### Task brief
Search the material for the word "Hsum" and copy every line in which it occurs.

### Material provided
Lemma counter_total (labels : list string) :
  fold_left Nat.add (map snd (Hyperspectral.Counter labels)) 0%nat
  = List.length labels.
Proof.
  rewrite fold_left_add_list_sum. unfold Hyperspectral.Counter.
  destruct (counter_spec labels []) as [_ [_ [_ H]]]; [constructor|].
  cbv zeta in H. rewrite H. reflexivity.
Qed.

Lemma counter_get (labels : list string) (k : string) :
  get_default (Hyperspectral.Counter labels) k 0%nat = count_label labels k.
Proof.
  unfold Hyperspectral.Counter.
  destruct (counter_spec labels []) as [_ [H _]]; [constructor|].
  cbv zeta in H. rewrite H. reflexivity.
Qed.

Lemma crop_score_bounds (labels : list string) :
  labels <> [] -> Forall (fun k => In k crop_statuses) labels ->
  finite_in 0.25 1
    (Hyperspectral._calculate_health_score (Hyperspectral.Counter labels)).
Proof.
  intros Hne Hl.
  unfold Hyperspectral._calculate_health_score, Hyperspectral.weighted_score.
  cbv zeta. rewrite counter_total.
  assert (Hpos : (0 < List.length labels)%nat)
    by (destruct labels; [congruence|simpl; lia]).
  replace (List.length labels =? 0)%nat with false
    by (symmetry; apply Nat.eqb_neq; lia).
  cbn [map fst snd fold_left fadd fmul]. rewrite !counter_get.
  pose proof (count_crop_sum labels Hl) as Hsum.
  pose proof (inject_Z_nat_pos _ Hpos) as HT.
  cbn [fdiv].
  replace (Qeq_bool (inject_Z (Z.of_nat (List.length labels))) 0) with false
    by (symmetry; apply Qeq_bool_false; lra).
  cbn [finite_in].
  assert (ET : inject_Z (Z.of_nat (List.length labels))
               == inject_Z (Z.of_nat (count_label labels "excellent"))
                  + inject_Z (Z.of_nat (count_label labels "good"))
                  + inject_Z (Z.of_nat (count_label labels "moderate"))
                  + inject_Z (Z.of_nat (count_label labels "poor"))).
  { rewrite <- Hsum. rewrite !Nat2Z.inj_add, !inject_Z_plus. reflexivity. }
  pose proof (inject_nat_nonneg (count_label labels "excellent")).
  pose proof (inject_nat_nonneg (count_label labels "good")).
  pose proof (inject_nat_nonneg (count_label labels "moderate")).
  pose proof (inject_nat_nonneg (count_label labels "poor")).
  split.
  - apply Qle_shift_div_l; [exact HT|]. rewrite ET. lra.
  - apply Qle_shift_div_r; [exact HT|]. rewrite ET. lra.
Qed.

### Answer section
  pose proof (count_crop_sum labels Hl) as Hsum.
  { rewrite <- Hsum. rewrite !Nat2Z.inj_add, !inject_Z_plus. reflexivity. }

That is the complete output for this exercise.